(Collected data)
(* ===== verification/HeapCustody.v ===== *)
(** * Custody of the heap pool

    The memory of the pool belongs to the rows of the private heap.  The invariant
    [custody] relates the rows to the allocations of the registry: extents agree and
    never meet, and as much of a retired allocation is zero and free of pointers as
    its job claims.  Everything that happens outside the heap leaves the pool alone. *)

From S2P Require Import Prelude State Extents ExtentsFacts Registry PointerFrames HeapWork HeapLedger HeapWorkers RegistrySafety RegistryOps.
From S2P Require Import HeapLives HeapMoves Fabric FabricCells FabricHeap FabricWork.

(** ** Bytes and cells of the pool *)
Definition byte_at (f : Fabric) (a : Z) : option Z := fab_memory f !! Z.to_nat a.
Definition in_pool (h : HeapFabric) (a : Z) : Prop := 0 ≤ a ∧ ext_base (hf_pool h) ≤ a < heap_end h.
(** The shadow cell of an aligned address *)
Definition cell_of (h : HeapFabric) (a : Z) : nat := Z.to_nat ((a - ext_base (hf_pool h)) / 16).

(** The first [n] bytes from [base] on are zero, and no cell among them holds a pointer. *)
Record scrubbed (f : Fabric) (h : HeapFabric) (base n : Z) : Prop := {
  sc_bytes a : base ≤ a < base + n → byte_at f a = Some 0;
  sc_cells a : base ≤ a < base + n → a mod 16 = 0 → hf_shadow h !! cell_of h a = Some None;
}.

(** From [f] to [f'] the pool changes only between [lo] and [hi]; elsewhere a cell may
    only lose its pointer. *)
Record near (f f' : Fabric) (h h' : HeapFabric) (lo hi : Z) : Prop := {
  nr_heap : fab_private_heap f' = Some h';
  nr_pool : hf_pool h' = hf_pool h;
  nr_window : hf_virtual_window h' = hf_virtual_window h;
  nr_length : length (hf_shadow h') = length (hf_shadow h);
  nr_bytes a : in_pool h a → ¬ lo ≤ a < hi → byte_at f' a = byte_at f a;
  nr_cells k : hf_shadow h' !! k = hf_shadow h !! k ∨ hf_shadow h' !! k = Some None ∨
    ∃ a, a mod 16 = 0 ∧ lo ≤ a < hi ∧ k = cell_of h a;
}.

Lemma cell_of_inj h a b : ext_base (hf_pool h) ≤ a → ext_base (hf_pool h) ≤ b → a mod 16 = 0 → b mod 16 = 0 →
  cell_of h a = cell_of h b → a = b.
Proof.
  unfold cell_of. intros Ha Hb Hma Hmb E. set (p := ext_base (hf_pool h)) in *.
  assert ((a - p) / 16 = (b - p) / 16) as E'.
  { pose proof (Z.div_pos (a - p) 16). pose proof (Z.div_pos (b - p) 16). lia. }
  pose proof (Z.div_mod a 16). pose proof (Z.div_mod b 16).
  pose proof (Z.div_mod (a - p) 16). pose proof (Z.div_mod (b - p) 16).
  pose proof (Z.mod_pos_bound (a - p) 16). pose proof (Z.mod_pos_bound (b - p) 16). lia.
Qed.

Lemma scrubbed_near f f' h h' lo hi base n : near f f' h h' lo hi → scrubbed f h base n →
  0 ≤ base → ext_base (hf_pool h) ≤ base → base + n ≤ heap_end h → base + n ≤ lo ∨ hi ≤ base ∨ n ≤ 0 →
  (lo < hi → ext_base (hf_pool h) ≤ lo) → scrubbed f' h' base n.
Proof.
  intros [N1 N2 N3 N4 N5 N6] [S1 S2] H0 Hb He Hap Hlo. split.
  - intros a Ha. rewrite N5; [by apply S1|split; lia|lia].
  - intros a Ha Hm. assert (cell_of h' a = cell_of h a) as -> by (unfold cell_of; by rewrite N2).
    destruct (N6 (cell_of h a)) as [->|[?|(b&Hbm&Hb2&E)]]; [by apply S2|done|].
    apply cell_of_inj in E; [lia|lia|lia|done|done].
Qed.

(** ** The invariant *)
Definition apart (a b : Extent) : Prop := ext_base a + ext_size a ≤ ext_base b ∨ ext_base b + ext_size b ≤ ext_base a.

Record row_ok (f : Fabric) (h : HeapFabric) (i : nat) (row : PrivateHeapRow) (s : Slot) (rec : HeapRecord) (j : CleanupRecord) : Prop := {
  ro_life : life (fab_scoped_pointers f) i s rec j;
  ro_attached : hrec_ever_attached rec = true;
  ro_extents : hrec_extents rec = Some (row_extents row);
  ro_res : cr_reservation j = row_reservation row;
  ro_fits : check_extents h (row_extents row) = Ok tt;
  ro_scrubbed : scrubbed f h (ext_base (he_physical (row_extents row)))
    (progress_done (cr_progress j) (ext_size (he_physical (row_extents row))));
  ro_done : 0 ≤ progress_done (cr_progress j) (ext_size (he_physical (row_extents row))) ≤ Z.max 0 (ext_size (he_physical (row_extents row)));
}.

Record custody (f : Fabric) (h : HeapFabric) : Prop := {
  cu_heap : fab_private_heap f = Some h;
  cu_pool : 0 ≤ ext_base (hf_pool h);
  cu_wf : heap_wf (fab_scoped_pointers f);
  cu_rows i row : heap_row h i = Some row → ∃ s rec j, row_ok f h i row s rec j;
  cu_apart i1 i2 row1 row2 : i1 ≠ i2 → heap_row h i1 = Some row1 → heap_row h i2 = Some row2 →
    apart (he_physical (row_extents row1)) (he_physical (row_extents row2));
  cu_init i row : heap_row h i = Some row → 0 ≤ row_initialized_bytes row;
  cu_work w k rec : hf_work h = Some w → record_at w k = Some rec → 0 ≤ wb_offset (wk_binding rec);
}.

(** What the checks of an extent say *)
Lemma shadow_index_Some h a k : shadow_index h a = Some k →
  a mod 16 = 0 ∧ ext_base (hf_pool h) ≤ a ∧ a + 16 ≤ heap_end h ∧ k = cell_of h a ∧ (k < length (hf_shadow h))%nat.
Proof.
  unfold shadow_index, cell_of, heap_end. intros E.
  destruct (checked_sub _ _) as [o|] eqn:Ho; [|done]. apply checked_sub_Some in Ho as [? ->]. cbn [mbind option_bind] in E.
  destruct (checked_add _ _) as [q|] eqn:Hq; [|done]. apply checked_add_Some in Hq as [? ->]. cbn [mbind option_bind] in E.
  destruct (_ || _) eqn:Hc; [done|]. bools. cbv zeta in E. destruct (_ <? _)%nat eqn:Hl; [|done]. injection E as <-.
  apply Nat.ltb_lt in Hl. split_and!; try done; lia.
Qed.
Record fits (h : HeapFabric) (e : Extent) : Prop := {
  ft_base : 0 ≤ ext_base e ∧ ext_base (hf_pool h) ≤ ext_base e ∧ ext_base e ≤ heap_end h;
  ft_end : ext_base e + ext_size e ≤ heap_end h;
  ft_aligned : ext_base e mod 16 = 0;
}.
Lemma check_extents_fits h e : check_extents h e = Ok tt → 0 ≤ ext_base (hf_pool h) → fits h (he_physical e).
Proof.
  unfold check_extents. intros E. destruct (_ || _) eqn:Hc; [done|]. bools. unfold ext_end in *.
  destruct (checked_add (ext_base (he_physical e)) _) as [q|] eqn:Hq; [|done]. apply checked_add_Some in Hq as [? ->].
  destruct (shadow_index h (ext_base (he_physical e))) as [k|] eqn:Hk; [|done]. apply shadow_index_Some in Hk as (?&?&?&?&?).
  cbn in *. bools. split; try lia; done.
Qed.
Lemma check_extents_layout h h' e : hf_pool h' = hf_pool h → hf_virtual_window h' = hf_virtual_window h →
  length (hf_shadow h') = length (hf_shadow h) → check_extents h' e = check_extents h e.
Proof.
  intros Hp Hw Hs. unfold check_extents, shadow_index, heap_end, window_end. by rewrite Hp, Hw, Hs.
Qed.

(** ** Steps *)
Lemma heap_keep_at X f f' i s rec j : advances X (fab_scoped_pointers f) (fab_scoped_pointers f') →
  heap_wf (fab_scoped_pointers f) → ¬ X i → life (fab_scoped_pointers f) i s rec j → hrec_ever_attached rec = true →
  ∃ s' rec' j', life (fab_scoped_pointers f') i s' rec' j' ∧ goes_on s rec j s' rec' j'.
Proof. intros Ha Hw. destruct (Ha Hw) as [_ [Hk _ _]]. apply Hk. Qed.

Lemma progress_le_done p p' n : progress_le p p' → progress_done p' n = progress_done p n ∨ progress_done p' n = 0.
Proof. intros [->|[->| ->]]; auto. Qed.
Lemma scrubbed_le f h base n m : scrubbed f h base n → m ≤ n → scrubbed f h base m.
Proof. intros [S1 S2] ?. split; intros; [apply S1|apply S2]; try done; lia. Qed.
Lemma scrubbed_none f h base n : n ≤ 0 → scrubbed f h base n.
Proof. split; intros; lia. Qed.

(** [row'] is [row] with other progress of initialization. *)
Definition same_place (row row' : PrivateHeapRow) : Prop :=
  row_extents row' = row_extents row ∧ row_reservation row' = row_reservation row.

Section near.
Context (f f' : Fabric) (h h' : HeapFabric) (lo hi : Z) (X : nat → Prop).
Hypothesis Hcu : custody f h.
Hypothesis Hnear : near f f' h h' lo hi.
Hypothesis Hreg : advances X (fab_scoped_pointers f) (fab_scoped_pointers f').
Hypothesis Hlo : lo < hi → ext_base (hf_pool h) ≤ lo.

Lemma row_near i row row' s rec j : row_ok f h i row s rec j → same_place row row' → ¬ X i →
  ext_base (he_physical (row_extents row)) + progress_done (cr_progress j) (ext_size (he_physical (row_extents row))) ≤ lo ∨
    hi ≤ ext_base (he_physical (row_extents row)) ∨
    progress_done (cr_progress j) (ext_size (he_physical (row_extents row))) ≤ 0 →
  ∃ s' rec' j', row_ok f' h' i row' s' rec' j'.
Proof.
  intros [] [He Hr] HX Hap. destruct (heap_keep_at X f f' i s rec j) as (s'&rec'&j'&Hl&[]); [done|apply Hcu|done..|].
  exists s', rec', j'. pose proof Hnear as [N1 N2 N3 N4 _ _].
  pose proof (check_extents_fits _ _ ro_fits0 (cu_pool _ _ Hcu)) as [[? [? ?]] Hend _]. split; rewrite ?He, ?Hr; try congruence.
  - by rewrite (check_extents_layout h h').
  - apply (progress_le_done _ _ (ext_size (he_physical (row_extents row)))) in go_progress as [->| ->]; [|by apply scrubbed_none].
    apply (scrubbed_near f f' h h' lo hi); try done. lia.
  - apply (progress_le_done _ _ (ext_size (he_physical (row_extents row)))) in go_progress as [->| ->]; [done|lia].
Qed.

(** The region is apart from what has been scrubbed of the allocation. *)
Definition clear_of (row : PrivateHeapRow) (j : CleanupRecord) : Prop :=
  let e := he_physical (row_extents row) in
  ext_base e + progress_done (cr_progress j) (ext_size e) ≤ lo ∨ hi ≤ ext_base e ∨ progress_done (cr_progress j) (ext_size e) ≤ 0.

Lemma custody_near :
  (∀ i row', heap_row h' i = Some row' →
     (∃ s rec j, row_ok f' h' i row' s rec j) ∨
     (¬ X i ∧ ∃ row, heap_row h i = Some row ∧ same_place row row' ∧
        ∀ s rec j, row_ok f h i row s rec j → clear_of row j)) →
  (∀ i1 i2 row1 row2, i1 ≠ i2 → heap_row h' i1 = Some row1 → heap_row h' i2 = Some row2 →
    apart (he_physical (row_extents row1)) (he_physical (row_extents row2))) →
  (∀ i row, heap_row h' i = Some row → 0 ≤ row_initialized_bytes row) →
  (∀ w k rec, hf_work h' = Some w → record_at w k = Some rec → 0 ≤ wb_offset (wk_binding rec)) →
  custody f' h'.
Proof.
  intros Hrows Hapart Hinit Hwork. split; try done.
  - apply Hnear.
  - rewrite (nr_pool _ _ _ _ _ _ Hnear). apply Hcu.
  - apply Hreg, Hcu.
  - intros i row' Hi. destruct (Hrows i row' Hi) as [?|(HX&row&Hrow&Hsame&Hc)]; [done|].
    destruct (cu_rows _ _ Hcu i row Hrow) as (s&rec&j&Hok). by eapply row_near; [exact Hok|exact Hsame|exact HX|eapply Hc].
Qed.

(** The same rows *)
Lemma custody_rows :
  (∀ i, ¬ X i) → (∀ i row', heap_row h' i = Some row' → ∃ row, heap_row h i = Some row ∧ same_place row row' ∧
     ∀ s rec j, row_ok f h i row s rec j → clear_of row j) →
  (∀ i row, heap_row h' i = Some row → 0 ≤ row_initialized_bytes row) →
  (∀ w k rec, hf_work h' = Some w → record_at w k = Some rec → 0 ≤ wb_offset (wk_binding rec)) →
  custody f' h'.
Proof.
  intros HX Hrows Hinit Hwork. apply custody_near; [| |done|done].
  - intros i row' Hi. right. split; [apply HX|by apply Hrows].
  - intros i1 i2 row1 row2 Hne H1 H2. destruct (Hrows _ _ H1) as (r1&E1&[-> _]&_), (Hrows _ _ H2) as (r2&E2&[-> _]&_).
    by eapply cu_apart.
Qed.

(** A change inside one row whose allocation has not been scrubbed *)
Lemma clear_inside i0 row0 : heap_row h i0 = Some row0 → (∀ s rec j, row_ok f h i0 row0 s rec j → cr_progress j = Pending) →
  ext_base (he_physical (row_extents row0)) ≤ lo →
  hi ≤ ext_base (he_physical (row_extents row0)) + ext_size (he_physical (row_extents row0)) →
  ∀ i row s rec j, heap_row h i = Some row → row_ok f h i row s rec j → clear_of row j.
Proof.
  intros H0 Hp Hl Hh i row s rec j Hi Hok. unfold clear_of. destruct (decide (i = i0)) as [->|Hne].
  - simplify_eq. rewrite (Hp _ _ _ Hok). cbn. lia.
  - pose proof (ro_done _ _ _ _ _ _ _ Hok). destruct (cu_apart _ _ Hcu i i0 row row0); try done; lia.
Qed.
End near.

(** ** What leaves the pool alone *)
Record undisturbed (f f' : Fabric) : Prop := {
  ud_heap : fab_private_heap f' = fab_private_heap f;
  ud_bytes h a : fab_private_heap f = Some h → in_pool h a → byte_at f' a = byte_at f a;
  ud_registry X : advances X (fab_scoped_pointers f) (fab_scoped_pointers f');
}.
Lemma registry_undisturbed f r : (∀ X, advances X (fab_scoped_pointers f) r) → undisturbed f (with_registry f r).
Proof. by split. Qed.

Lemma undisturbed_custody f f' h : undisturbed f f' → custody f h → custody f' h.
Proof.
  intros [O1 O2 O3] Hc. assert (near f f' h h 0 0) as Hn.
  { pose proof (cu_heap _ _ Hc) as Hh. split; try done; [by rewrite O1| |auto]. intros a Ha _. by apply (O2 h). }
  apply (custody_rows f f' h h 0 0 nobody Hc Hn); [apply O3|lia|by intros i []| |apply Hc|apply Hc].
  intros i row Hi. exists row. split; [done|]. split; [done|]. intros s rec j Hok.
  pose proof (check_extents_fits _ _ (ro_fits _ _ _ _ _ _ _ Hok) (cu_pool _ _ Hc)) as [[? _] _ _]. right; left. lia.
Qed.

(** ** What happens outside the heap

    The rest of the machine does not touch the pool, and uses the registry for the
    scopes and locals of its frames. *)
Record outside `{Profile} (f f' : Fabric) : Prop := {
  os_heap : fab_private_heap f' = fab_private_heap f;
  os_bytes h a : fab_private_heap f = Some h → in_pool h a → byte_at f' a = byte_at f a;
  os_registry : rtc scope_op (fab_scoped_pointers f) (fab_scoped_pointers f');
}.
#[export] Instance outside_preorder `{Profile} : PreOrder outside.
Proof.
  split; [intros f; split; [done|done|reflexivity]|]. intros a b c [A1 A2 A3] [B1 B2 B3]. split.
  - congruence.
  - intros h x Hh Hx. rewrite (B2 h), (A2 h); [done..|congruence|done].
  - by etransitivity.
Qed.
Lemma outside_undisturbed `{Profile} f f' : outside f f' → undisturbed f f'.
Proof. intros [O1 O2 O3]. split; [done|done|]. intros X. by eapply scope_run_advances. Qed.

(** Writes *)
Lemma mem_write_spec f b e d f' : mem_write f b e d = Done f' →
  fab_private_heap f' = fab_private_heap f ∧ fab_scoped_pointers f' = fab_scoped_pointers f ∧ 0 ≤ b ≤ e ∧ e ≤ mem_len f ∧
  (∀ a, 0 ≤ a → ¬ b ≤ a < e → byte_at f' a = byte_at f a) ∧ (∀ a, b ≤ a < e → byte_at f' a = d !! Z.to_nat (a - b)).
Proof.
  unfold mem_write, mem_len, zlen. intros E. destruct (_ && _) eqn:Hc; [|done]. injection E as <-. bools.
  split_and!; try done; unfold byte_at; cbn.
  - intros a Ha Hn. apply splice_outside. lia.
  - intros a Ha. replace (Z.to_nat a) with (Z.to_nat b + Z.to_nat (a - b))%nat by lia. apply splice_inside; lia.
Qed.
Lemma mem_fill_zero f b e f' a : mem_fill f b e = Done f' → b ≤ a < e → byte_at f' a = Some 0.
Proof.
  unfold mem_fill. intros (_&_&_&_&_&Hb)%mem_write_spec Ha. rewrite Hb by done. apply lookup_replicate. split; [done|lia].
Qed.

Lemma pool_free f b n h a : heap_pool_overlaps f b n = false → fab_private_heap f = Some h → in_pool h a → ¬ b ≤ a < b + n.
Proof.
  unfold heap_pool_overlaps, heap_overlaps. intros E Hh [? [? ?]] Ha. rewrite Hh in E. cbn in E. destruct (n =? 0) eqn:Hn; [bools; lia|].
  destruct (checked_add b n) as [e|] eqn:He; [|done]. apply checked_add_Some in He as [_ ->]. cbn in E. bools; lia.
Qed.
Lemma mem_write_outside `{Profile} f b e d f' : mem_write f b e d = Done f' → heap_pool_overlaps f b (e - b) = false → outside f f'.
Proof.
  intros (H1&H2&H3&_&H4&_)%mem_write_spec Ho. split; [done| |by rewrite H2].
  intros h a Hh Ha. apply H4; [apply Ha|]. pose proof (pool_free f b (e - b) h a Ho Hh Ha). lia.
Qed.

(** Everything but memory, heap and registry *)
Definition apart_from_heap (f f' : Fabric) : Prop :=
  fab_private_heap f' = fab_private_heap f ∧ fab_memory f' = fab_memory f ∧ fab_scoped_pointers f' = fab_scoped_pointers f.
#[export] Instance apart_from_heap_preorder : PreOrder apart_from_heap.
Proof. split; [done|]. intros a b c (?&?&?) (?&?&?). split_and!; congruence. Qed.
Lemma apart_outside `{Profile} f f' : apart_from_heap f f' → outside f f'.
Proof. intros (H1&H2&H3). split; [done| |by rewrite H3]. intros. unfold byte_at. by rewrite H2. Qed.
Lemma registry_outside `{Profile} f r : rtc scope_op (fab_scoped_pointers f) r → outside f (with_registry f r).
Proof. by split. Qed.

INSTRUCTIONS FOR THE TASK → From the records above, reproduce exactly the lines from the one with "a mod 16 = 0 ∧ ext_base" to the one with "destruct (checked_sub _", both included, and no others.

RESPONSE AREA →
  a mod 16 = 0 ∧ ext_base (hf_pool h) ≤ a ∧ a + 16 ≤ heap_end h ∧ k = cell_of h a ∧ (k < length (hf_shadow h))%nat.
Proof.
  unfold shadow_index, cell_of, heap_end. intros E.
  destruct (checked_sub _ _) as [o|] eqn:Ho; [|done]. apply checked_sub_Some in Ho as [? ->]. cbn [mbind option_bind] in E.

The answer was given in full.